Scott restlessly resumed his book, raising his head from time to time as though listening for her return, fidgeting about, now examining the embroidery she had left on the lamp-lit table, now listlessly running over the pages that had claimed his close attention while she had been near him.
Across the hall, in the library, Duane stood absently twisting an unlighted cigar, and Kathleen, her hand on his shoulder, eyes lifted in sweet distress, was searching for words that seemed to evade her.
He cut the knot without any emotion:
"I know what you are trying to say, Kathleen. It is true that there has been a wretched misunderstanding, but if I know Geraldine at all I know that a mere misunderstanding will not do any permanent harm. It is something else that—worries me."
"Oh, Duane, I know! I know! She cannot marry you—in honour—until that—that terrible danger is eliminated. She will not, either. But—don't give her up! Be with her—with us in this crisis—during it!
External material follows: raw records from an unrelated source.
(** X16.  When no group string holds a slash, the two revisions list the
    same records under the same labels.  At the root both return the leaves
    of the same records in the same order and headers with the same labels,
    though not in the same order, the one sorting with the comparator and
    the other by code units.  Under the header of a group not named
    "Ungrouped" both return no header and the leaves of the same records in
    the same order; so they do under the header for the records without
    group when no group is named "Ungrouped".  The leaves of a record have
    the same tooltip in both only when its description is its insert
    text. *)
Theorem revisions_same_records (localeCompare : jsstring -> jsstring -> Z)
    (items : list CommandConfig) :
  (forall c g, In c items -> group c = Some g -> noSlash g) ->
  leafRecords (getChildrenOf localeCompare items None)
  = legacyLeafRecords (Legacy.getChildren items None)
  /\ Permutation (headerLabels (getChildrenOf localeCompare items None))
       (legacyHeaderLabels (Legacy.getChildren items None))
  /\ (forall k, k <> [] -> k <> lit "Ungrouped" ->
        let answer :=
          getChildrenOf localeCompare items (Some (GroupNode k [k] false)) in
        let earlier :=
          Legacy.getChildren items (Some (Legacy.GroupNode k)) in
        leafRecords answer = legacyLeafRecords earlier
        /\ headerLabels answer = [] /\ legacyHeaderLabels earlier = [])
  /\ ((forall c, In c items -> Legacy.trimmedGroup c <> lit "Ungrouped") ->
      leafRecords
        (getChildrenOf localeCompare items
           (Some (GroupNode UNGROUPED_LABEL [] true)))
      = legacyLeafRecords
          (Legacy.getChildren items
             (Some (Legacy.GroupNode (lit "Ungrouped")))))
  /\ (forall c,
        itemTooltip (CommandNode c) = legacyTooltip (Legacy.CommandNode c)
        <-> description c = Some (insertText c)).
Proof.
  intros Hs.
  assert (forall c, In c items ->
            pathOf c = match Legacy.trimmedGroup c with
                       | [] => []
                       | x :: t => [x :: t]
                       end) as HP.
  { intros c Hc. apply slashfree_path. intros g. now apply Hs. }
  assert (Legacy.hasGroup items = hasGrouped items) as HG.
  { unfold Legacy.hasGroup, hasGrouped. apply existsb_ext_in.
    intros c Hc. unfold atPath. rewrite (HP c Hc).
    now destruct (Legacy.trimmedGroup c). }
  assert (Legacy.groupKeys items = childKeys [] items []) as HK.
  { unfold Legacy.groupKeys, childKeys. apply fold_left_ext_in.
    intros ks c Hc. rewrite (HP c Hc).
    now destruct (Legacy.trimmedGroup c). }
  assert (existsb (fun i => negb (Legacy.truthy (Legacy.trimmedGroup i)))
            items = hasRootLevel items) as HU.
  { unfold hasRootLevel. apply existsb_ext_in.
    intros c Hc. unfold atPath. rewrite (HP c Hc).
    now destruct (Legacy.trimmedGroup c). }
  assert (forall k, k <> [] -> k <> lit "Ungrouped" ->
            filter (atPath [k]) items
            = filter (fun i => str_eqb (orElse (Legacy.trimmedGroup i)
                                               (lit "Ungrouped")) k)
                     items) as HF.
  { intros k Hk Hu. apply filter_ext_in.
    intros c Hc. unfold atPath. rewrite (HP c Hc).
    destruct (Legacy.trimmedGroup c) as [|x t]; simpl orElse.
    - destruct k; [contradiction|]. simpl path_eqb.
      symmetry. apply str_eqb_neq. congruence.
    - simpl path_eqb. rewrite andb_true_r. apply str_eqb_sym. }
  assert (Legacy.getChildren items None
          = if hasGrouped items
            then (if hasRootLevel items
                  then [Legacy.GroupNode (lit "Ungrouped")] else [])
                 ++ List.map Legacy.GroupNode
                      (sort codeUnitCompare (childKeys [] items []))
            else List.map Legacy.CommandNode items) as HR.
  { destruct (hasGrouped items) eqn:G.
    - rewrite legacy_root_eq by congruence. now rewrite HU, HK.
    - unfold Legacy.getChildren. now rewrite HG. }
  split; [|split; [|split; [|split]]].
  - rewrite root_children, HR. destruct (hasGrouped items).
    + unfold leafRecords, legacyLeafRecords. rewrite !flat_map_app.
      fold (leafRecords
              (List.map (fun k => headerFor [k])
                 (sort localeCompare (childKeys [] items [])))).
      fold (legacyLeafRecords
              (List.map Legacy.GroupNode
                 (sort codeUnitCompare (childKeys [] items [])))).
      rewrite leafRecords_headers by reflexivity.
      rewrite legacyLeafRecords_headers.
      now destruct (hasRootLevel items).
    + now rewrite leafRecords_leaves, legacyLeafRecords_leaves.
  - rewrite root_children, HR. destruct (hasGrouped items).
    + unfold headerLabels, legacyHeaderLabels. rewrite !flat_map_app.
      apply Permutation_app.
      * now destruct (hasRootLevel items).
      * fold (headerLabels
                (List.map (fun k => headerFor [k])
                   (sort localeCompare (childKeys [] items [])))).
        fold (legacyHeaderLabels
                (List.map Legacy.GroupNode
                   (sort codeUnitCompare (childKeys [] items [])))).
        rewrite (headerLabels_headers (fun k => [k])).
        rewrite legacyHeaderLabels_headers.
        rewrite <- !sort_perm. reflexivity.
    + now rewrite headerLabels_leaves, legacyHeaderLabels_leaves.
  - intros k Hk Hu answer earlier.
    assert (childKeys [k] items [] = []) as HC.
    { destruct (childKeys [k] items []) as [|s ks] eqn:E; auto.
      assert (In s (childKeys [k] items [])) as Hin by (rewrite E; now left).
      apply childKeys_In in Hin. destruct Hin as [[] | [c [Hc Hn]]].
      rewrite (HP c Hc) in Hn.
      destruct (Legacy.trimmedGroup c) as [|x t]; simpl in Hn;
        [discriminate|].
      destruct (str_eqb k (x :: t)); discriminate. }
    assert (answer = List.map CommandNode (filter (atPath [k]) items)) as ->.
    { unfold answer. rewrite group_children, HC.
      destruct (findGroup (buildGroupTree items) [k]) eqn:Hf; [reflexivity|].
      pose proof (cmdsAt_build items [k]) as E. unfold cmdsAt in E.
      rewrite Hf in E. now rewrite <- E. }
    unfold earlier. simpl Legacy.getChildren.
    rewrite leafRecords_leaves, legacyLeafRecords_leaves.
    rewrite headerLabels_leaves, legacyHeaderLabels_leaves.
    repeat split. now apply HF.
  - intros Hn. rewrite ungrouped_children. simpl Legacy.getChildren.
    rewrite leafRecords_leaves, legacyLeafRecords_leaves.
    apply filter_ext_in. intros c Hc. unfold atPath. rewrite (HP c Hc).
    specialize (Hn c Hc).
    destruct (Legacy.trimmedGroup c) as [|x t]; simpl orElse.
    + reflexivity.
    + simpl path_eqb. symmetry. now apply str_eqb_neq.
  - intros c. simpl. tauto.
Qed.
See us through it, Duane; she is well worth what she costs us both—and costs herself."
"She must marry me now," he said. "I want to fight this thing with all there is in me and in her, and in my love for her and hers for me. I can't fight it in this blind, aloof way—this thing that is my rival—that stands with its claw embedded in her body warning me back! The horror of it is in the blind, intangible, abstract force that is against me. I can't fight it aloof from her; I can't take her away from it unless I have her in my arms to guard, to inspire, to comfort, to watch. Can't you see, Kathleen, that I must have her every second of the time?"
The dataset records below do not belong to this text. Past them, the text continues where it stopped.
(* ===== verification/Prelude.v ===== *)
(** * filegit: a verification development of a per-file version-control tool

    ** The program

    filegit ([src/filegit.py], [src/filegit_daemon.py]) keeps the history of
    single files in [~/.filegit]: a content-addressed store [objects/<sha256>],
    an SQLite table [commits] (id, path, digest, message, ISO timestamp,
    type auto/manual), a watch list [watchlist.json], and the pid and log
    files of a background watcher.  Two processes share that state with no
    lock: the Textual dashboard ([DashboardApp]: snapshot, promote with a
    message, restore, forget, and the timeline it displays) and the daemon
    ([run_daemon]: a watchdog observer whose [on_modified] runs
    [create_auto_snapshot]).  The click group [cli] runs one of eight
    commands per invocation: [init], [timeline] (the dashboard), [watch],
    [unwatch], [watch-list] and [daemon-start/stop/status].

    ** The files

    - [Prelude.v] (this file): notations, the result type [res] of Python
      calls that may raise ([failure] lists the exceptions), the hash
      interface [Hasher] with its laws [HexDigests] and [CollisionFree], a
      concrete executable hasher [hex_hasher] (["0"] then the hex encoding
      of the bytes: injective and hex, used only by the witnesses; SHA-256
      itself is not modelled, and the theorems that need injectivity assume
      [CollisionFree]), Python truthiness, shared list and string lemmas,
      the hint databases [filegit] and [filegit_simpl].
    - [Storage.v]: [get_file_hash], the copies into and out of the store
      ([shutil.copy]), and [objects_wf], the store's integrity.
    - [Hashing.v]: the read loop of [get_file_hash] ([f.read(8192)] until
      empty, [hasher.update]) over an incremental hasher class
      [HashStream] with its laws, run with fuel; [chunks], the list of
      reads, is defined by well-founded recursion with Equations.
    - [CommitIndex.v]: the [commits] table as a list of rows in rowid order
      plus the AUTOINCREMENT counter; [INSERT], [UPDATE ... WHERE id],
      [DELETE ... WHERE file_path], and [ORDER BY timestamp DESC] as a stable
      insertion sort ([select_history], [select_last_hash]); [index_wf].
    - [Timestamp.v]: the stored timestamps: a naive [datetime] with the
      ranges its constructor enforces, [isoformat()] (zero-padded fields,
      microseconds only when non-zero), [fromisoformat] (the extended
      ISO form of a naive datetime, [ValueError] otherwise),
      [strftime('%y-%m-%d %H:%M:%S')] and [format_timestamp].
    - [Snapshot.v]: the daemon's [create_auto_snapshot] and the dashboard's
      [action_add_snapshot] on a [disk] (files, store, index).
    - [Timeline.v]: [load_timeline], [update_header], [update_views], the
      row key ["hash|prev|id|type"] with Python's [str.split('|', 4)],
      [str()] and [int()], and the abstract timeline of the design
      ([build]/[render]).
    - [Dashboard.v]: [action_commit_message], [action_restore_selected], and
      the two-press forget protocol with its 5-second timer.
    - [App.v]: [DashboardApp] as a whole: its state, [BINDINGS] dispatch,
      [refresh_all] (the table's rows with [format_timestamp] applied, which
      may raise), the row-highlight and timer events, the value the commit
      input screen returns, and the [init]/[timeline] commands; a run ends
      at the first exception with the disk as the handlers left it.
    - [Watchlist.v]: [get_watchlist]/[save_watchlist] over what [json.load]
      finds, and the [watch], [unwatch], [watch-list] commands.
    - [Daemon.v]: [run_daemon]'s start-up, the observer's directory filter,
      [on_modified] (over the snapshot routine it calls), and the exits of
      the main loop.
    - [Lifecycle.v]: [daemon-start], [daemon-stop], [daemon-status] over a
      host with a pid file, a log and a process table.
    - [Cli.v]: the click group [cli] dispatching the eight commands on a
      [machine] (files, repository, host, and whether [index.db] exists and
      holds the table), shell sessions of invocations, the daemon's
      handler on that machine, and the daemon script's [__main__] block.
    - [System.v]: the whole program as one step relation [sys_step] on a
      [world]; each snapshot is split into its hash, copy and insert steps
      so that the editor, the other process and crashes interleave.

    ** What is proved

    - Snapshots (C1-C5): the daemon's snapshot is idempotent and adds one
      row; the dashboard's adds a duplicate row on an unchanged file;
      snapshots keep [disk_wf]; a clock going back defeats the dedup test.
    - Timeline (C6-C9, C33): [load_timeline] renders exactly the abstract
      timeline (refinement), the header agrees with it, row keys round-trip
      through [split('|', 4)] and [int()], and the content and diff panels
      show each entry and its predecessor ([update_views]; the ["temp" in
      key] test never misfires on hex digests).
    - Dashboard (C10-C12, C14): restore writes the selected blob and
      raises on a missing one; promotion changes one row; forget needs two
      presses within the timer.
    - Timestamps (C13, C16, C18): [isoformat()] has 19 or 26 characters and
      its string order is the datetimes' order (bounds), [fromisoformat]
      inverts it so [format_timestamp] never raises on a stored timestamp
      (round trip), and so [ORDER BY timestamp DESC] lists a file's commits
      newest first and its [LIMIT 1] row is the newest commit (refinement
      of the design's [latest(path)]).  [App.timeline_opens] builds on them:
      on an existing file the dashboard mounts without raising.
    - Watch list and daemon (C15, C17, C19-C21): the commands' set
      semantics, corrupted files, the daemon's start-up and filter, and
      (C21, [Cli.watched_by_next_daemon]) that what [watch] writes is
      what the next daemon watches.  [Daemon.daemon_loop_exits] records
      that SIGTERM skips the main loop's clean-up.
    - System (C22-C27, C34-C36): in every interleaving rows reference
      stored blobs and ids stay well formed; a write between hashing and
      copying breaks content addressing (a concrete run), after which
      restoring the commit writes bytes with another digest; a dashboard
      snapshot between the daemon's duplicate check and its insert makes
      the daemon's own insert record one change twice; without such a write the store stays intact and the
      dashboard's panels are right; the daemon's handler is a run of the
      step relation (refinement); a promotion is permanent; the running
      daemon, whatever [watch]/[unwatch] wrote since it started, still
      snapshots a file of its start-up list (it never reloads the list);
      the watch-list file always holds
      a JSON array of strings (C39, a typing invariant).
    - Lifecycle (C28, C30-C32, C40): at most one daemon and the pid file
      names it; recovery from a stale pid file; an unreadable
      pid file can never be cleaned by the program; a reused pid makes
      [daemon-stop] kill an unrelated process; on any host where
      [~/.filegit] exists and whose pid file is readable and names the
      daemon or a dead process, stop then start brings the daemon up
      (liveness); without the directory [daemon-start] raises.
    - CLI (C29): [daemon-start] calls [run_daemon] without the [__main__]
      block that creates the table, so on a machine where [init] never ran
      the daemon catches [OperationalError] on every snapshot and stores
      nothing, and running the script afterwards does not help since
      [index.db] then exists; after [init] the same event is snapshotted.
    - Hashing (C37, C38): the chunked loop computes the one-shot digest
      (equivalence) and ends after exactly the ceiling of size over 8192
      reads of 1 to 8192 bytes (termination and bounds).

    ** Bounds and fuel

    One definition runs with fuel: [hash_loop], the [while] loop of
    [get_file_hash]; C38 shows it returns exactly when the fuel exceeds the
    number of reads, [ceil(size / 8192)], and C37 assumes that much.  The
    other functions are structural ([split_max], [insert_desc], [lstrip],
    [str_take] recurse on their argument; [chunks] decreases the length of
    what is left to read; [daemon_loop], [app_run] and the forget protocol
    consume a list of events); unbounded behaviour (the daemon's endless
    loop, any number of interleaved processes) is a step relation with
    reachability.  Commit ids and pids are [nat]; SQLite's
    64-bit rowids never wrap in practice and are not bounded here.  The
    fields of a [datetime] are [N] within the ranges [dt_valid] states
    (years 1 to 9999, microseconds below [10^6]); [pad w n] prints [n]
    in [w] digits, which C13 and C16 use only for fields below [10^w].

    ** Not modelled

    The Textual layout, styles and the modal input screen beyond the value
    it returns, [datetime.fromisoformat]'s offsets and the forms Python
    3.11 added (the program stores only naive [isoformat()] output),
    [difflib.unified_diff] (the model says which two contents are diffed),
    UTF-8 decoding, SHA-256 itself, watchdog's thread and event coalescing,
    the double fork of [DaemonContext], and click's argument parsing and
    messages.

    ** Modelling choices a reader should know

    - [sys_step]'s daemon hash step reads the latest digest ([SELECT]) and
      hashes the file in one step; the copy and the insert are separate
      steps.  Interleavings inside the first pair (a write between the
      [SELECT] and the hash) give no behaviour the split steps do not
      already give, since the [SELECT] only reads the index.
    - [daemon-stop] sends [SIGTERM]; the model takes it that the filegit
      daemon dies of it (the [SystemExit] it raises closes the
      [DaemonContext], which removes the pid file) and that another
      process of the user dies of it too (the default action).  A process
      that ignores [SIGTERM] is not modelled.
    - [read_pid] models [int(f.read().strip())] on the strings the
      pid-file can hold: optional whitespace around ASCII decimal digits;
      Python's [int] also accepts a sign, underscores and non-ASCII
      digits, which only a hand-edited pid file could contain; such a file
      is read as [ValueError] here.
    - [ORDER BY timestamp DESC] puts, among equal timestamps, the row
      inserted last first ([CommitIndex.sort_desc]).  SQLite does not
      document its order among ties; C18 speaks of a commit "no older
      than" the others, which holds whatever order ties get, and ties need
      two commits within one microsecond of the local clock (or the clock
      going back, C5). *)

From stdpp Require Export base gmap strings list sorting.
From Stdlib Require Export Ascii.

Declare Scope filegit_scope.
Delimit Scope filegit_scope with fg.
Open Scope filegit_scope.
"She will not let you run the risk," murmured Kathleen. "Duane, she had a dreadful night—she broke down so utterly that it scared me. She is horribly frightened; her nervous demoralisation is complete. For the first time, I think, she is really terrified. She says it is hopeless, that her will and nerve are undermined, her courage contaminated.... Hour after hour I sat with her; she made me tell her about her grandfather—about what I knew of the—the taint in her family."